The reference ensemble is often defined in terms of a molecular simulation force field, that is, a classical potential energy function for which one has some confidence that it captures essential features. The experimental data can then be used directly as a bias in molecular dynamics (MD) simulations5,19,2328 or a posteriori to reweight an unbiased ensemble in a way that improves the agreement with experiment.8,18,21,29,30 Biased simulations improve the coverage of the configuration space but suffer from finite-size effects due to a limited ensemble size in simulations. Reweighting requires good coverage but can handle much larger ensemble sizes.

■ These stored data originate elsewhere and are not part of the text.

Lemma followers_NoDup (b : string) (ks : list (string * string)) :
  NoDup ks → NoDup (fst <$> filter (λ k, k.2 = b) ks).
Proof.
  intros Hnd. apply NoDup_fmap_2_strong; [|by apply NoDup_filter].
  intros [x1 y1] [x2 y2] H1 H2 Heq. apply list_elem_of_filter in H1 as [H1 _], H2 as [H2 _].
  simpl in *. congruence.
Qed.

Lemma followees_NoDup (a : string) (ks : list (string * string)) :
  NoDup ks → NoDup (snd <$> filter (λ k, k.1 = a) ks).
Proof.
  intros Hnd. apply NoDup_fmap_2_strong; [|by apply NoDup_filter].
  intros [x1 y1] [x2 y2] H1 H2 Heq. apply list_elem_of_filter in H1 as [H1 _], H2 as [H2 _].
  simpl in *. congruence.
Qed.

Lemma merge_rel_follow_counts (a b ts : string) (l : list ((string * string) * string)) :
  NoDup (keys l) →
  let k := if decide ((a, b) ∈ keys l) then 0%nat else 1%nat in
  length (remove_dups ((λ f, f.1.2) <$> filter (λ f, f.1.1 = a) (merge_rel (a, b) ts l)))
  = (length (remove_dups ((λ f, f.1.2) <$> filter (λ f, f.1.1 = a) l)) + k)%nat ∧
  length (remove_dups ((λ f, f.1.1) <$> filter (λ f, f.1.2 = b) (merge_rel (a, b) ts l)))
  = (length (remove_dups ((λ f, f.1.1) <$> filter (λ f, f.1.2 = b) l)) + k)%nat.
Proof.
  intros Hnd k. rewrite !followers_keys, !followees_keys.
  unfold merge_rel. rewrite keys_cy_merge.
  assert (Hold1 := followees_NoDup a _ Hnd). assert (Hold2 := followers_NoDup b _ Hnd).
  rewrite !(remove_dups_NoDup _ Hold1), !(remove_dups_NoDup _ Hold2).
  subst k. destruct (has_key (a, b) l) eqn:Hk.
  - apply has_key_true in Hk. rewrite decide_True by done.
    rewrite !(remove_dups_NoDup _ Hold1), !(remove_dups_NoDup _ Hold2). lia.
  - apply has_key_false in Hk. rewrite decide_False by done.
    assert (Hnd' : NoDup (keys l ++ [(a, b)])).
    { apply NoDup_app. split; [done|]. split; [|apply NoDup_singleton].
      intros x Hx Hx'. by apply list_elem_of_singleton in Hx' as ->. }
    rewrite (remove_dups_NoDup _ (followees_NoDup a _ Hnd')),
            (remove_dups_NoDup _ (followers_NoDup b _ Hnd')).
    rewrite !filter_app, !fmap_app, !length_app, !filter_cons, !decide_True by done.
    simpl. lia.
Qed.

(** X12. [get_user_stats] raises [TypeError] exactly
    for a user id that has no node in the graph (the query has no row and
    [result.single()] is [None]). For users that have one it counts the
    relationships as [sync_follow_to_neo4j] writes them: a follow between
    two users of the graph raises the followee's [follower_count] and the
    follower's [following_count] by one when the pair was not following
    yet, and by nothing when it was (the [MERGE] only refreshes the
    timestamp); the followee's [video_count] is not touched. *)
Theorem get_user_stats_spec g :
  (∀ uid, get_user_stats uid g = Raise TypeError ↔ uid ∉ keys (users g)) ∧
  (∀ f, NoDup (keys (follows g)) →
        user_id (follower f) ∈ keys (users g) → user_id (followee f) ∈ keys (users g) →
        let k := if decide ((user_id (follower f), user_id (followee f)) ∈ keys (follows g))
                 then 0%nat else 1%nat in
        ∃ sa sb sa' sb',
          get_user_stats (user_id (follower f)) g = Ok sa ∧
          get_user_stats (user_id (followee f)) g = Ok sb ∧
          get_user_stats (user_id (follower f)) (sync_follow_to_neo4j f g) = Ok sa' ∧
          get_user_stats (user_id (followee f)) (sync_follow_to_neo4j f g) = Ok sb' ∧
          following_count sa' = (following_count sa + k)%nat ∧
          follower_count sb' = (follower_count sb + k)%nat ∧
          video_count sb' = video_count sb).
Proof.
  split.
  - intros uid. unfold get_user_stats. destruct (has_key uid (users g)) eqn:Hk.
    + apply has_key_true in Hk. split; [done|]. by intros ?.
    + apply has_key_false in Hk. done.
  - intros f Hnd Ha Hb k. unfold get_user_stats, sync_follow_to_neo4j.
    apply has_key_elem in Ha, Hb. rewrite Ha, Hb. cbn [andb tick with_follows users
      follows created_by]. rewrite Ha, Hb.
    destruct (merge_rel_follow_counts (user_id (follower f)) (user_id (followee f))
                (follow_timestamp f) (follows g) Hnd) as [H1 H2].
    eexists _, _, _, _. split; [done|]. split; [done|]. split; [done|]. split; [done|].
    cbn [following_count follower_count video_count]. by rewrite H1, H2.
Qed.

(** * Request handlers *)

Lemma get_video_Some pk db video :
  get_video pk db = Some video → video_id video = pk ∧ video ∈ Video_objects db.
Proof.
  unfold get_video. destruct (list_find _ _) as [[i v]|] eqn:Hf; [|done].
  intros [= <-]. apply list_find_Some in Hf as (Hl & Hp & _). split; [done|].
  by eapply list_elem_of_lookup_2.
Qed.

Lemma get_user_Some pk db user :
  get_user pk db = Some user → user_id user = pk ∧ user ∈ User_objects db.
Proof.
  unfold get_user. destruct (list_find _ _) as [[i v]|] eqn:Hf; [|done].
  intros [= <-]. apply list_find_Some in Hf as (Hl & Hp & _). split; [done|].
  by eapply list_elem_of_lookup_2.
Qed.

Lemma foldl_bump_aggregate_rows uid delta cats db :
  User_objects (foldl (bump_aggregate uid delta) db cats) = User_objects db ∧
  Video_objects (foldl (bump_aggregate uid delta) db cats) = Video_objects db ∧
  Watch_objects (foldl (bump_aggregate uid delta) db cats) = Watch_objects db ∧
  Like_objects (foldl (bump_aggregate uid delta) db cats) = Like_objects db ∧
  Follow_objects (foldl (bump_aggregate uid delta) db cats) = Follow_objects db.
Proof.
  revert db. induction cats as [|c cats IH]; intros db; [done|]. cbn [foldl].
  destruct (IH (bump_aggregate uid delta db c)) as (-> & -> & -> & -> & ->). done.
Qed.

(** X13. One accepted call of the [watch] endpoint syncs
    the watch twice: once by the [post_save] receiver that
    [Watch.objects.create] triggers, once by the explicit call at the end
    of the handler. With the graph in step with the video's row, the
    [InterestedIn] count of the user and a category of the video, and the
    [interaction_count] of the relational aggregate, both grow by two per
    occurrence of the category, and the scores by twice the watch time,
    while the video's [views] column grows by one. A second watch of the
    same video by the same user breaks [unique_together] and changes
    nothing. *)
Theorem watch_syncs_twice request_user pk wt now site video c :
  get_video pk (django (stores site)) = Some video →
  user_id request_user ∈ keys (users (neo4j (stores site))) →
  pk ∈ keys (videos (neo4j (stores site))) →
  stored_categories pk (neo4j (stores site)) = category_id <$> video_categories video →
  (∀ x, x ∈ category_id <$> video_categories video →
        x ∈ keys (category_nodes (neo4j (stores site)))) →
  let k := occurrences c (category_id <$> video_categories video) in
  let uid := user_id request_user in
  if watch_row uid pk (django (stores site)) then
    watch request_user pk wt now site = (IntegrityError, site)
  else
    (watch request_user pk wt now site).1 = Status "watched" ∧
    video_views (watch request_user pk wt now site).2 !! pk
    = Some (default 0 (video_views site !! pk) + 1) ∧
    watch_row uid pk (django (stores (watch request_user pk wt now site).2)) = true ∧
    interest_count_of (neo4j (stores (watch request_user pk wt now site).2)) uid c
    = interest_count_of (neo4j (stores site)) uid c + 2 * k ∧
    aggregate_count_of (django (stores (watch request_user pk wt now site).2)) uid c
    = aggregate_count_of (django (stores site)) uid c + 2 * k ∧
    (interest_score_of (neo4j (stores (watch request_user pk wt now site).2)) uid c
     == interest_score_of (neo4j (stores site)) uid c + inject_Z (2 * k) * wt)%Q ∧
    (aggregate_score_of (django (stores (watch request_user pk wt now site).2)) uid c
     == aggregate_score_of (django (stores site)) uid c + inject_Z (2 * k) * wt)%Q.
Proof.
  intros Hget Hu Hv Hcats Hnodes k uid. subst uid. unfold watch. rewrite Hget.
  destruct (get_video_Some _ _ _ Hget) as [Hid _].
  destruct (watch_row (user_id request_user) pk (django (stores site))) eqn:Hrow; [done|].
  set (uid := user_id request_user) in *. cbn [fst snd stores video_views].
  set (w := {| watch_user := request_user; watch_video := video; watch_time := wt;
               watch_timestamp := now |}).
  set (s0 := on_django (with_watch_rows (λ l, w :: l)) (stores site)).
  change (sync_watch_on_save w true s0) with (sync_interaction (Watched w) s0).
  change (sync_watch_to_neo4j w (sync_interaction (Watched w) s0))
    with (sync_interaction (Watched w) (sync_interaction (Watched w) s0)).
  set (s1 := sync_interaction (Watched w) s0).
  assert (Hn1 : same_nodes (neo4j s0) (neo4j s1))
    by apply (sync_interactions_nodes [Watched w] s0).
  destruct Hn1 as (Hu1 & Hv1 & Hc1).
  destruct (sync_interaction_moves (Watched w) s0 uid c) as (A1 & A2 & A3 & A4);
    [done|by cbn; rewrite Hid|by cbn; rewrite Hid|done|].
  destruct (sync_interaction_moves (Watched w) s1 uid c) as (B1 & B2 & B3 & B4).
  { by rewrite Hu1. }
  { rewrite Hv1. cbn [interaction_video w watch_video]. by rewrite Hid. }
  { unfold stored_categories. rewrite Hv1. cbn [interaction_video w watch_video].
    rewrite Hid. exact Hcats. }
  { intros x Hx. rewrite Hc1. by apply Hnodes. }
  cbn [interaction_user interaction_categories interaction_weight watch_user watch_video
       watch_time w] in A1, A2, A3, A4, B1, B2, B3, B4.
  fold uid k in A1, A2, A3, A4, B1, B2, B3, B4.
  rewrite decide_True in A1, A2, A3, A4, B1, B2, B3, B4 by done.
  split; [done|]. split; [by rewrite lookup_insert_eq|]. split.
  { unfold watch_row. apply bool_decide_eq_true.
    assert (Hrows : ∀ s, Watch_objects (django (sync_interaction (Watched w) s))
                         = Watch_objects (django s)).
    { intros s. exact (proj1 (proj2 (proj2 (foldl_bump_aggregate_rows _ _ _ _)))). }
    rewrite (Hrows s1). unfold s1. rewrite (Hrows s0).
    apply Exists_cons_hd. by rewrite <- Hid. }
  unfold s1 in *. rewrite B1, A1, B2, A2, B3, A3, B4, A4.
  change (neo4j s0) with (neo4j (stores site)).
  change (aggregate_count_of (django s0) uid c)
    with (aggregate_count_of (django (stores site)) uid c).
  change (aggregate_score_of (django s0) uid c)
    with (aggregate_score_of (django (stores site)) uid c).
  repeat split; try lia; rewrite inject_Z_mult; change (inject_Z 2) with 2%Q; ring.
Qed.
Lemma watch_syncs_twice_witness :
  (watch alice "v2" 3 "2024-02-01T00:00:00" viewer_site).1 = Status "watched" ∧
  video_views (watch alice "v2" 3 "2024-02-01T00:00:00" viewer_site).2 !! "v2" = Some 1 ∧
  interest_count_of (neo4j (stores (watch alice "v2" 3 "2024-02-01T00:00:00" viewer_site).2))
    "u1" "c" = 2.
Proof.
  pose proof (watch_syncs_twice alice "v2" 3 "2024-02-01T00:00:00" viewer_site video_2 "c")
    as H.
  hnf in H. destruct H as (H1 & H2 & _ & H3 & _).
  - reflexivity.
  - compute_done.
  - compute_done.
  - reflexivity.
  - intros x Hx. apply list_elem_of_singleton in Hx as ->. compute_done.
  - split; [exact H1|]. split; [exact H2|exact H3].
Defined.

The “Bayesian inference of ensembles” (BioEn) approach21 makes it possible to combine, if needed, biased sampling and subsequent reweighting to ensure both good coverage of the configuration space and a well-defined, converged ensemble.

Ensemble refinement by reweighting is a computationally challenging optimization problem because the number of structures in the ensemble, usually generated in simulations, and the number of experimental data points provided by experiments can both be large. Simulations can easily create hundreds of thousands of structures. In general, we would like to include as many structures as possible in ensemble refinement, not only to avoid artifacts due to the finite size of the ensemble21 but also to ensure that we pick up small but significant subensembles. Experiments like NMR, SAXS/WAXS, and DEER can provide thousands of data points. The numbers of pixels or voxels in electron-microscopy projection images or 3D maps, respectively, are of even larger magnitude. More than ten thousand data points are thus common when integrating data from different experimental sources.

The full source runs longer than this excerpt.